Par Serge Sur, 16 janvier 2020
Professeur émérite à l’Université Panthéon-Assas, Président du Conseil d’orientation du Centre Thucydide, directeur de l’AFRI et rédacteur en chef de la revue « Questions internationales »
Réchauffement, dérèglement, changement, défi, urgence, ultimatum climatique : déjà le vocabulaire est imprécis, hésitant, multiple, signe de l’incertitude. La climatologie est une discipline récente, qui met en œuvre nombre de technologies et de méthodes scientifiques et s’appuie sur des données statistiques impressionnantes, mais les climatologues ne manifestent pas toujours dans leurs déclarations la réserve et la prudence que s’imposent les savants d’autres disciplines. Ceux-ci savent distinguer hypothèses, théories et données établies. Les lois qu’ils formulent sont la permanence des choses, non la dynamique de leur changement, lequel demeure toujours aléatoire, soumis à des contraintes innombrables – bref, ils savent faire la part de leur ignorance et ne pas transformer des probabilités en certitudes.

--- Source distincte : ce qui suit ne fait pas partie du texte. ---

(** Backups of [path] have names of their own. *)
Record apart (config : BackupConfig) (inventory : option PathBuf) (path : PathBuf) : Prop := {
  apart_original id now : path_key (backup_path_for config path id now) ≠ path_key path;
  apart_converted id now container :
    path_key (backup_path_for config path id now)
    ≠ path_key (path_set_extension path (Container_as_str container));
  apart_inventory p :
    inventory = Some p →
    path_key p ≠ path_key path ∧ ∀ id now, path_key p ≠ path_key (backup_path_for config path id now);
}.

Context (config : BackupConfig) (inventory : option PathBuf) (path : PathBuf) (c : string).
Context (Hapart : apart config inventory path).

Lemma keeps_ready w w' : keeps (λ k, k = path_key path) w w' →
  ready config inventory path c w → ready config inventory path c w'.
Proof.
  intros Hk [Hf Hc Hi Hl Hn]. split; [by eapply keeps_lookup|..]; destruct Hk as [_ ->]; done.
Qed.

(** The keys of backups of the file *)
Definition backup_keys k : Prop := ∃ id now, k = path_key (backup_path_for config path id now).

Lemma keeps_backed w w' : keeps backup_keys w w' →
  backed_up config inventory path c w → backed_up config inventory path c w'.
Proof.
  intros Hk [Hc Hi Hl (record & id & now & Hr & Ho & Hb & Hf)]. pose proof Hk as [_ Hp].
  split; [by rewrite Hp..|]. exists record, id, now. rewrite Hp. split_and!; [done..|].
  eapply keeps_lookup; [exact Hk| |exact Hf]. exists id, now. by rewrite Hb.
Qed.

Lemma backup_copy_post backup_path validate_space w :
  path_key backup_path ≠ path_key path → w_files w !! path_key path = Some c →
  (∀ K a b, run_keeps K (validate_space a b)) →
  run_post (backup_copy path backup_path validate_space) w (λ _ w',
    w_files w' !! path_key path = Some c ∧ w_files w' !! path_key backup_path = Some c ∧
    plugin_state w' = plugin_state w).
Proof.
  intros Hne Hc Hv. unfold backup_copy. set (K := λ k, k = path_key path).
  eapply run_post_bind; [by apply (run_post_keeps K)|]. intros ? w1 Hk1.
  eapply run_post_bind; [apply (run_post_keeps K); case_match; auto with keeps|]. intros ? w2 Hk2.
  eapply run_post_mono; [apply copy_post; [done|]|].
  - eapply (keeps_lookup K); [|done|exact Hc]. etrans; [exact Hk1|exact Hk2].
  - intros _ w' (? & ? & Hp). split_and!; [done..|]. destruct Hk1 as [_ Hp1], Hk2 as [_ Hp2]. congruence.
Qed.

Lemma backup_file_post w :
  w_files w !! path_key path = Some c →
  run_post (backup_backup_file config path (λ backup_path source_path,
      validate_disk_space_for overflow_checks backup_path source_path
        (BackupConfig_min_free_space config))) w (λ record w',
    w_files w' !! path_key path = Some c ∧ plugin_state w' = plugin_state w ∧
    BackupRecord_original_path record = path ∧
    ∃ id now, BackupRecord_backup_path record = backup_path_for config path id now ∧
      w_files w' !! path_key (BackupRecord_backup_path record) = Some c).
Proof.
  intros Hc. unfold backup_backup_file, backup_file_with_destinations. set (K := λ k, k = path_key path).
  eapply run_post_bind; [apply (run_post_keeps K); auto with keeps|]. intros symlink w1 Hk1.
  case_match; [done|].
  eapply run_post_bind; [apply (run_post_keeps K); auto with keeps|]. intros size w2 Hk2.
  eapply (run_post_bind (backup_copy _ _ _)).
  { apply backup_copy_post; [apply (apart_original _ _ _ Hapart)| |intros; apply validate_keeps].
    eapply (keeps_lookup K); [|done|exact Hc]. etrans; [exact Hk1|exact Hk2]. }
  intros ? w3 (Hf3 & Hb3 & Hp3). set (backup_path := backup_path_for config path _ _) in *.
  eapply run_post_bind.
  { apply (run_post_keeps (λ k, k = path_key path ∨ k = path_key backup_path)). apply upload_all_keeps. }
  intros remotes w4 Hk4. unfold run_post. cbn. split_and!; [|  |done|].
  - eapply keeps_lookup; [exact Hk4|by left|done].
  - destruct Hk1 as [_ Hp1], Hk2 as [_ Hp2], Hk4 as [_ Hp4]. congruence.
  - eexists _, _. split; [done|]. eapply keeps_lookup; [exact Hk4|by right|done].
Qed.
(* ===== verification/RecoveryFacts.v ===== *)
(** * Facts about the names of backups and about recovery

    What the path functions do on the path of an entry of a directory; the names of
    backups beside a file; what the scan for backups finds, and what recovery then
    does to the files. *)
From S2P Require Import Prelude Json Media Plan Compiled CapabilityMap Jobs Events Kernel.
From S2P Require Import CallPlugins Process Transitions MkvFacts CropDetect FfmpegCommand.
From S2P Require Import VmafSearch FfmpegExecutor FfmpegFacts BackupManager ProcessFile.
From S2P Require Import BackupFacts Recovery.

(** ** Names of files in directories *)

(** A directory as [Path::parent] gives it *)
Definition trimmed (dir : PathBuf) : Prop :=
  dir = "/" ∨ trim_path_rev (bytes_rev dir) = bytes_rev dir.

Lemma trim_trim l : trim_path_rev (trim_path_rev l) = trim_path_rev l.
Proof.
  induction l as [|c l IH]; [done|]. cbn [trim_path_rev]. case_bool_decide as Hc; [done|].
  destruct l as [|d l]; [cbn; by rewrite bool_decide_false|]. case_bool_decide as Hd; [done|].
  cbn [trim_path_rev]. by rewrite !bool_decide_false by done.
Qed.

Lemma bytes_rev_of_bytes_rev l : bytes_rev (of_bytes_rev l) = l.
Proof.
  unfold bytes_rev, of_bytes_rev. by rewrite String.list_ascii_of_string_of_list_ascii, reverse_involutive.
Qed.

Lemma parent_trimmed p dir : path_parent p = Some dir → trimmed dir.
Proof.
  unfold path_parent. destruct (split_last_rev _ _) as [[|c name] rest]; [done|]. intros [= <-].
  case_match; [by left|right]. by rewrite bytes_rev_of_bytes_rev, trim_trim.
Qed.

(** The name of an entry of a directory *)
Record plain (name : string) : Prop := {
  plain_bytes : no_byte slash name;
  plain_kept : kept name = true;
  plain_up : name ≠ "..";
}.

Lemma bytes_rev_app a b : bytes_rev (a +:+ b) = bytes_rev b ++ bytes_rev a.
Proof. unfold bytes_rev. by rewrite list_ascii_app, reverse_app. Qed.

Lemma bytes_rev_inj a b : bytes_rev a = bytes_rev b → a = b.
Proof. intros Hab. by rewrite <-(of_bytes_rev_reverse a), <-(of_bytes_rev_reverse b); f_equal. Qed.

Lemma no_byte_elem c s : no_byte c s → c ∉ bytes_rev s.
Proof.
  unfold bytes_rev. rewrite elem_of_reverse. induction s as [|d s IH]; cbn; [set_solver|].
  intros [Hd Hs]. rewrite elem_of_cons. intros [->|?]; [done|]. by apply IH.
Qed.

Lemma split_last_rev_app acc name rest :
  slash ∉ name → split_last_rev acc (name ++ slash :: rest) = (reverse name ++ acc, slash :: rest).
Proof.
  revert acc. induction name as [|c name IH]; intros acc Hn; cbn [app split_last_rev].
  { by rewrite bool_decide_true. }
  rewrite bool_decide_false by set_solver. rewrite IH by set_solver. by rewrite reverse_cons, <-(assoc_L (++)).
Qed.

Lemma split_last_rev_all acc name : slash ∉ name → split_last_rev acc name = (reverse name ++ acc, []).
Proof.
  revert acc. induction name as [|c name IH]; intros acc Hn; cbn [split_last_rev]; [done|].
  rewrite bool_decide_false by set_solver. rewrite IH by set_solver. by rewrite reverse_cons, <-(assoc_L (++)).
Qed.

Lemma kept_nonempty name : kept name = true → bytes_rev name ≠ [].
Proof. intros Hk Hb. apply (bytes_rev_inj name "") in Hb as ->. by vm_compute in Hk. Qed.

Lemma trim_plain name rest :
  plain name → trim_path_rev (bytes_rev name ++ slash :: rest) = bytes_rev name ++ slash :: rest.
Proof.
  intros [Hb Hk _]. apply no_byte_elem in Hb. pose proof (kept_nonempty _ Hk) as Hne.
  destruct (bytes_rev name) as [|c l] eqn:Hn; [done|]. cbn [app trim_path_rev].
  rewrite bool_decide_false by set_solver. destruct l as [|d l]; cbn [app].
  - rewrite bool_decide_false; [done|]. intros [-> _]. apply (bytes_rev_inj name ".") in Hn as ->.
    by vm_compute in Hk.
  - rewrite bool_decide_false; [done|]. intros [_ ->]. set_solver.
Qed.

Lemma trim_plain_all name : plain name → trim_path_rev (bytes_rev name) = bytes_rev name.
Proof.
  intros [Hb Hk _]. apply no_byte_elem in Hb. destruct (bytes_rev name) as [|c l]; [done|]. cbn.
  rewrite bool_decide_false by set_solver. destruct l as [|d l]; [done|].
  rewrite bool_decide_false; [done|]. intros [_ ->]. set_solver.
Qed.

Lemma plain_relative name : plain name → path_is_absolute name = false.
Proof.
  intros [Hb _ _]. destruct name as [|c name]; [done|]. cbn in *. by rewrite bool_decide_false by tauto.
Qed.

(** The three forms of a joined path *)
Lemma join_cases dir name :
  trimmed dir →
  (dir = "" ∧ path_join dir name = name) ∨ (dir = "/" ∧ path_join dir name = String slash name) ∨
  (dir ≠ "" ∧ trim_path_rev (bytes_rev dir) = bytes_rev dir ∧ path_join dir name = dir +:+ String slash name).
Proof.
  intros [->|Ht]; [right; by left|]. unfold path_join. destruct (bytes_rev dir) as [|c l] eqn:Hd.
  { left. split; [|done]. by apply (bytes_rev_inj dir ""). }
  right. right. split; [by intros ->|]. split; [done|]. case_bool_decide as Hc; [|done]. subst c.
  exfalso. cbn [trim_path_rev] in Ht. rewrite bool_decide_true in Ht by done. assert (Hlen : ∀ l, length (trim_path_rev l) ≤ length l).
  { clear. induction l as [|c l IH]; [done|]. cbn [trim_path_rev]. repeat case_match; cbn in *; lia. }
  pose proof (Hlen l) as Hl. rewrite Ht in Hl. cbn in Hl. lia.
Qed.

Lemma join_parent dir name : trimmed dir → plain name → path_parent (path_join dir name) = Some dir.
Proof.
  intros Hd Hn. pose proof (no_byte_elem _ _ (plain_bytes _ Hn)) as Hs.
  pose proof (kept_nonempty _ (plain_kept _ Hn)) as Hne.
  assert (Hr : reverse (bytes_rev name) ≠ []) by (intros Hr; by apply Hne, (inj reverse)).
  unfold path_parent. destruct (join_cases dir name Hd) as [[-> ->]|[[-> ->]|(Hdn & Ht & ->)]].
  - rewrite trim_plain_all, split_last_rev_all by done. rewrite app_nil_r.
    destruct (reverse (bytes_rev name)) as [|c l]; [done|]. cbn. by rewrite plain_relative.
  - change (String slash name) with ("/" +:+ name). rewrite bytes_rev_app.
    change (bytes_rev "/") with [slash]. rewrite trim_plain, split_last_rev_app by done. rewrite app_nil_r.
    by destruct (reverse (bytes_rev name)) as [|c l].
  - change (dir +:+ String slash name) with (dir +:+ ("/" +:+ name)).
    rewrite !bytes_rev_app, <-(assoc_L (++)). change (bytes_rev "/" ++ bytes_rev dir) with (slash :: bytes_rev dir).
    rewrite trim_plain, split_last_rev_app by done. rewrite app_nil_r.
    destruct (reverse (bytes_rev name)) as [|c l]; [done|]. cbn [trim_path_rev].
    rewrite (bool_decide_true (slash = slash)), Ht by done. unfold bytes_rev. rewrite of_bytes_rev_reverse.
    rewrite (bool_decide_false (dir = "")) by done. done.
Qed.

Lemma str_rev_app_list cur : String.list_ascii_of_string (str_rev cur) = reverse (String.list_ascii_of_string cur).
Proof. unfold str_rev. by rewrite String.list_ascii_of_string_of_list_ascii. Qed.

Lemma split_slash_plain cur name :
  no_byte slash name → split_slash cur name = [str_rev cur +:+ name].
Proof.
  revert cur. induction name as [|c name IH]; intros cur Hn; cbn [split_slash].
  { by rewrite string_app_nil. }
  destruct Hn as [Hc Hn]. rewrite bool_decide_false by done. rewrite IH by done. f_equal.
  apply bytes_rev_inj. unfold bytes_rev. f_equal. rewrite !list_ascii_app, !str_rev_app_list.
  cbn [String.list_ascii_of_string].
  by rewrite reverse_cons, <-(assoc_L (++)).
Qed.

Lemma plain_components name : plain name → List.filter kept (split_slash "" name) = [name].
Proof.
  intros [Hb Hk _]. rewrite split_slash_plain by done. change (str_rev "" +:+ name) with name.
  cbn [List.filter]. by rewrite Hk.
Qed.

Lemma join_key dir name :
  trimmed dir → plain name →
  path_key (path_join dir name) = (path_is_absolute dir, path_components dir ++ [name]).
Proof.
  intros Hd Hn. unfold path_key. destruct (join_cases dir name Hd) as [[-> ->]|[[-> ->]|(Hdn & _ & ->)]].
  - rewrite plain_relative by done. f_equal. unfold path_components. fold kept.
    rewrite plain_components by done. rewrite split_slash_plain by apply Hn.
    change (str_rev "" +:+ name) with name. rewrite bool_decide_false; [done|].
    intros ->. by destruct Hn as [_ Hk _]; vm_compute in Hk.
  - change (String slash name) with ("" +:+ String slash name).
    rewrite path_components_app, plain_components by done. done.
  - rewrite path_is_absolute_app, path_components_app, plain_components by done. done.
Qed.

Lemma join_file_name dir name : trimmed dir → plain name → path_file_name (path_join dir name) = Some name.
Proof.
  intros Hd Hn. unfold path_file_name. fold kept.
  assert (Hl : last (List.filter kept (split_slash "" (path_join dir name))) = Some name).
  { destruct (join_cases dir name Hd) as [[-> ->]|[[-> ->]|(Hdn & _ & ->)]].
    - by rewrite plain_components.
    - change (String slash name) with ("" +:+ String slash name).
      rewrite split_slash_app, List.filter_app, (plain_components name) by done. by rewrite last_snoc.
    - rewrite split_slash_app, List.filter_app, (plain_components name) by done. by rewrite last_snoc. }
  rewrite Hl. by rewrite bool_decide_false by apply Hn.
Qed.
Definition movie (path : PathBuf) (container : Container) : MediaFile :=
  MediaFile_with_container
    (MediaFile_with_tracks (MediaFile_new 1 0 path)
       [Track_new 0 TrackType_Video "h264"; Track_new 1 TrackType_AudioMain "aac";
        Track_new 2 TrackType_Attachment "ttf"]) container.

Definition mp4_file : MediaFile := movie "/media/movie.mp4" Container_Mp4.

Definition audio_to_opus : PlannedAction :=
  action_of Op_TranscodeAudio (Some 1%N) (AP_Transcode "opus" TranscodeSettings_default) "audio".

Definition video_to_hevc (settings : TranscodeSettings) : PlannedAction :=
  action_of Op_TranscodeVideo (Some 0%N) (AP_Transcode "hevc" settings) "video".

Definition retitle : PlannedAction := action_of Op_SetTitle (Some 1%N) (AP_Title "Commentary") "title".

Definition sample_actions : list PlannedAction :=
  [video_to_hevc TranscodeSettings_default; audio_to_opus; retitle].

Definition sample_args : list string :=
  match build_ffmpeg_command mp4_file sample_actions "/media/out.mp4" None with
  | Ok args => args
  | Err _ => []
  end.

Lemma ffmpeg_command_reads_back_witness :
  ∃ opts, read_command sample_args = Some (opts, "/media/out.mp4") ∧
    option_values "-map" opts = ["0:0"; "0:1"] ∧
    stream_tag 1 "title" opts = Some "Commentary" ∧ stream_tag 0 "title" opts = Some "".
Proof.
  destruct (ffmpeg_command_reads_back mp4_file sample_actions "/media/out.mp4" None sample_args)
    as (opts & Hread & _ & Hmap & Hst).
  - vm_compute. reflexivity.
  - apply (bool_decide_unpack _). vm_compute. exact I.
  - vm_compute. discriminate.
  - exists opts. split; [exact Hread|]. split; [etrans; [exact Hmap|]; vm_compute; reflexivity|]. split.
    + destruct (Hst 1 (Track_new 1 TrackType_AudioMain "aac") ltac:(vm_compute; reflexivity)) as (_ & Ht & _).
      etrans; [exact Ht|]. vm_compute. reflexivity.
    + destruct (Hst 0 (Track_new 0 TrackType_Video "h264") ltac:(vm_compute; reflexivity)) as (_ & Ht & _).
      etrans; [exact Ht|]. vm_compute. reflexivity.
Defined.

(** The transcode of track 1, the first audio stream, leaves that stream copied. *)
Lemma ffmpeg_stream_codecs_witness :
  ∃ opts, read_command sample_args = Some (opts, "/media/out.mp4") ∧
    stream_codec "v" 0 opts = Some "libx265" ∧ stream_codec "a" 0 opts = Some "copy" ∧
    stream_codec "a" 1 opts = Some "libopus".
Proof.
  assert (Hb : build_ffmpeg_command mp4_file sample_actions "/media/out.mp4" None = Ok sample_args)
    by (vm_compute; reflexivity).
  destruct (ffmpeg_stream_codecs _ _ _ _ _ "v" 0 Hb (or_introl eq_refl)) as (opts & Hread & Hv).
  destruct (ffmpeg_stream_codecs _ _ _ _ _ "a" 0 Hb (or_intror eq_refl)) as (opts' & Hread' & Ha).
  rewrite Hread in Hread'. injection Hread' as <-.
  destruct (ffmpeg_stream_codecs _ _ _ _ _ "a" 1 Hb (or_intror eq_refl)) as (opts' & Hread' & Ha1).
  rewrite Hread in Hread'. injection Hread' as <-. exists opts.
  split_and!; [exact Hread|etrans; [exact Hv|]|etrans; [exact Ha|]|etrans; [exact Ha1|]]; vm_compute; reflexivity.
Defined.

(** *** Encoders *)
Definition nvidia_caps : FfmpegCapabilities := {|
  FfmpegCapabilities_codecs := Some {|
    CodecCapabilities_decoders := ["h264"]; CodecCapabilities_encoders := ["hevc"];
    CodecCapabilities_hw_decoders := []; CodecCapabilities_hw_encoders := ["hevc_nvenc"; "av1_nvenc"; "hevc_qsv"] |};
  FfmpegCapabilities_formats := ["matroska"];
  FfmpegCapabilities_hw_accels := ["cuda"];
|}.

(** A device that encodes HEVC only. *)
Definition hevc_only (target : option (HwAccelBackend * string)) (encoder : string) : bool :=
  bool_decide (encoder = "hevc_nvenc").

Definition nvidia_hw : HwAccelConfig :=
  Ffmpeg_hw_accel (Ffmpeg_init (λ _, true) (λ _, ["0"]) hevc_only nvidia_caps
                     (Ok FfmpegExecutorConfig_default) FfmpegExecutorPlugin_new).1.

Definition video_args (hw : HwAccelConfig) (codec : string) (settings : TranscodeSettings)
    : result VoomError (list string) :=
  build_ffmpeg_command mp4_file [action_of Op_TranscodeVideo (Some 0%N) (AP_Transcode codec settings) "video"]
    "/media/out.mp4" (enabled_hw hw).

Definition ok_args (r : result VoomError (list string)) : list string :=
  match r with Ok args => args | Err _ => [] end.

Lemma ffmpeg_encoders_work_witness :
  let args := ok_args (video_args nvidia_hw "hevc" TranscodeSettings_default) in
  ∃ opts, read_command args = Some (opts, "/media/out.mp4") ∧
    stream_codec "v" 0 opts = Some "hevc_nvenc" ∧ hevc_only None "hevc_nvenc" = true.
Proof.
  intros args.
  destruct (ffmpeg_encoders_work (λ _, true) (λ _, ["0"]) hevc_only nvidia_caps
    (Ok FfmpegExecutorConfig_default) FfmpegExecutorPlugin_new
    (default (Build_CodecCapabilities [] [] [] []) (FfmpegCapabilities_codecs nvidia_caps)) mp4_file
    [video_to_hevc TranscodeSettings_default] "/media/out.mp4" args 0 "hevc_nvenc")
    as (opts & Hread & Hc).
  - reflexivity.
  - intros a codec settings Ha Hp name Hname. apply list_elem_of_singleton in Ha as ->.
    cbn in Hp. injection Hp as <- <-. discriminate Hname.
  - vm_compute. reflexivity.
  - exists opts. split; [exact Hread|].
    assert (Hv : stream_codec "v" 0 opts = Some "hevc_nvenc").
    { vm_compute in Hread. injection Hread as <-. vm_compute. reflexivity. }
    split; [exact Hv|]. destruct (Hc Hv ltac:(discriminate)) as (a & codec & settings & Ha & _ & Hp & Hw & _).
    apply list_elem_of_singleton in Ha as ->. cbn in Hp. injection Hp as <- <-.
    destruct Hw as [Hw|[_ Hw]]; [vm_compute in Hw; discriminate Hw|exact Hw].
Defined.

(** *** Execution

    [ffmpeg] writes the file that is named last, unless the file [/bad] exists;
    its measurements are loud enough, and it has [libvmaf]. *)
Definition writes_last (args : list string) (files : Files) : Files :=
  match last args with
  | Some out => if bool_decide (out = "-") then files else <[path_key out := "encoded"]> files
  | None => files
  end.

Definition ran (code : i32) (stderr : string) : ChildOutcome :=
  Child_Exited (ExitStatus_Code code) (Pipe_Chunks []) (Pipe_Chunks [stderr]).

#[local] Instance sample_tools : ChildrenEnv := λ env tool args files,
  if bool_decide (tool = "ffprobe" ∨ args ∈ [["--version"]; ["-version"]; ["-hide_banner"; "-filters"]])
  then (ran 0 "libvmaf", files)
  else if bool_decide (last args = Some "-") then (ran 0 "{}", files)
  else if bool_decide (files !! path_key "/bad" = None) then (ran 0 "", writes_last args files)
  else (ran 1 "", files).
(* ===== verification/ScanTheorems.v ===== *)
(** * Theorems about scans and the file store *)
From S2P Require Import Prelude Json Media Plan Compiled CapabilityMap Jobs Engine Events Kernel.
From S2P Require Import Process Transitions FileTables ScanSessions RowMappers FileStore.
From S2P Require Import TransitionStore ScanSpec IngestFacts SessionFacts StoreInvariant.
From S2P Require Import FileFacts StoreFacts StoreSamples.

Section scans.
Context `{Chrono} `{UuidText} `{Sqlite} `{Unicode} `{SnapshotJson} `{RootsJson} `{MapsJson}.

Lemma tables_ok_known t : tables_ok t → sessions_known t.
Proof.
  intros Ht r x Hr Hx. pose proof (ok_rows _ Ht) as Hok. rewrite Forall_forall in Hok. by apply (Hok r).
Qed.

(** C14: a scan that succeeds leaves the store a mirror of the disk. Whatever calls of
    the engine fail on the way, the active file at a path is the first file that
    was discovered there, with its size and hash; under the scanned directories
    nothing else is active; and outside them every other file is as it was. *)
Theorem scan_mirrors_disk (inp : ScanInput) (discovered : list DiscoveredFile)
    (roots : list PathBuf) (s s' : SqlDb FileTables) (r : ReconcileResult) (p : string) :
  tables_ok (db_rows s) →
  session_mutation_paths (Uuid_to_string (si_session inp)) (t_mutations (db_rows s)) = [] →
  reconcile_discovered_files inp discovered roots s = (Ok r, s') →
  active_at (t_files (db_rows s')) p
  = mirrored roots discovered (active_at (t_files (db_rows s))) p.
Proof.
  intros Hok Hmut Hrun.
  destruct (db_spec_run true s _ _ _ (or_introl eq_refl)
    (spec_reconcile true True (λ _, I) inp discovered roots (db_rows s) (ok_unique _ Hok)
       (tables_ok_known _ Hok) (or_introl I))) as [_ Hr].
  rewrite Hrun in Hr. apply Hr. cbn. rewrite Hmut. by intros ?%elem_of_nil.
Qed.

(** C15: a scan goes through. If no call of the engine fails, no other scan is alive, the
    new identifiers are new and no file has transcode outcomes, then
    reconciliation returns its result. *)
Theorem scan_succeeds (inp : ScanInput) (discovered : list DiscoveredFile) (roots : list PathBuf)
    (t : FileTables) :
  tables_ok t → supply (si_ids inp) 0 t → (∃ j, roots_to_json roots = Ok j) →
  (Uuid_to_string (si_session inp) ∉ sessions_id <$> t_sessions t) →
  (∀ row, row ∈ t_sessions t → is_in_progress row = true → abandoned (si_begin inp) row) →
  ∃ r s', reconcile_discovered_files inp discovered roots {| db_rows := t; db_faults := [] |}
          = (Ok r, s').
Proof.
  intros Hok Hsup Hj Hid Hab.
  destruct (db_spec_run false {| db_rows := t; db_faults := [] |} _ _ _ (or_intror eq_refl)
    (spec_reconcile false False (λ E : false = true, diff_false_true E) inp discovered roots t (ok_unique _ Hok)
       (tables_ok_known _ Hok) (or_intror (conj Hsup (conj Hj (conj Hid Hab)))))) as [_ Hr].
  destruct (reconcile_discovered_files _ _ _ _) as [[r|e] s']; [eauto|done].
Qed.

(** C17: what an ingestion does. It only succeeds in an open session, and then its decision
    and the new rows of [files] are those of the specification: a duplicate, an
    unchanged, changed, moved or new file, after the recovery of a row that an
    unfinished session left. If it fails, the tables are as they were. *)
Theorem ingest_meets_specification (inp : IngestInput) (session : ScanSessionId)
    (df : DiscoveredFile) (s : SqlDb FileTables) :
  tables_ok (db_rows s) →
  match sqlite_ingest_discovered_file inp session df s with
  | (Ok d, s') =>
      open_session (t_sessions (db_rows s)) (Uuid_to_string session) ∧
      ingest_file (ii_file_id inp) (ingest_ctx inp session df) (t_sessions (db_rows s))
        (t_files (db_rows s)) d (t_files (db_rows s'))
  | (Err _, s') => db_rows s' = db_rows s
  end.
Proof.
  intros Hok. destruct (db_spec_run true s _ _ _ (or_introl eq_refl)
    (spec_ingest true True (λ _, I) inp session df (db_rows s) (ok_unique _ Hok) (or_introl I))) as [_ Hr].
  destruct (sqlite_ingest_discovered_file _ _ _ _) as [[d|e] s']; cbn in *; tauto.
Qed.

(** C18: Every sequence of writing calls of the store on the tables of files,
    tracks, transitions, scan sessions, their mutations and bad files, the
    maintenance included, with any failures of the engine, keeps these tables in
    order. In particular at most one scan is in progress, the unique columns are
    unique, every status, identifier and root list can be read, every session that a
    file names exists, and every track has its file. *)
Theorem store_keeps_tables_ok (ops : list StoreOp) (s : SqlDb FileTables) :
  tables_ok (db_rows s) → tables_ok (db_rows (run_ops ops s)).
Proof. intros Hok. apply (run_ops_ok [] ops s). by apply store_ok_nil. Qed.

(** C19: A writing call of the store on the tables of files, tracks, transitions,
    scan sessions, their mutations and bad files that answers with an error has
    changed nothing, with four exceptions, which are several statements without a
    transaction: purging missing files, pruning transitions, marking paths as
    missing, and pruning files that are gone from the disk. *)
Theorem failed_operation_changes_nothing (op : StoreOp) (s : SqlDb FileTables) (e : VoomError) :
  stepwise op = false → (op_call op s).1 = Err e → db_rows (op_call op s).2 = db_rows s.
Proof. apply op_error_unchanged. Qed.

Alors les climatologues ne sont peut-être pas responsables de tout ce qu’on leur fait dire, des déclarations péremptoires qui annoncent à l’envi la fin du monde, le collapsus à horizon visible, l’irrésistible et fatale montée des eaux, l’augmentation mécanique et irréversible des températures. A tout le moins le GIEC, ce collège intergouvernemental promu au rang de conseil suprême des grands prêtres du changement climatique, s’y prête-t-il avec une certaine complaisance. Les proclamations de certains d’entre eux ont le caractère d’imprécations contre les récalcitrants. Tous ceux qui n’adhèrent pas à la religion du réchauffement ont du souci à se faire, le choix entre le mépris public, la dérision des « sachants » et le pilori médiatique, pour ne retenir que les plus menus supplices à eux promis.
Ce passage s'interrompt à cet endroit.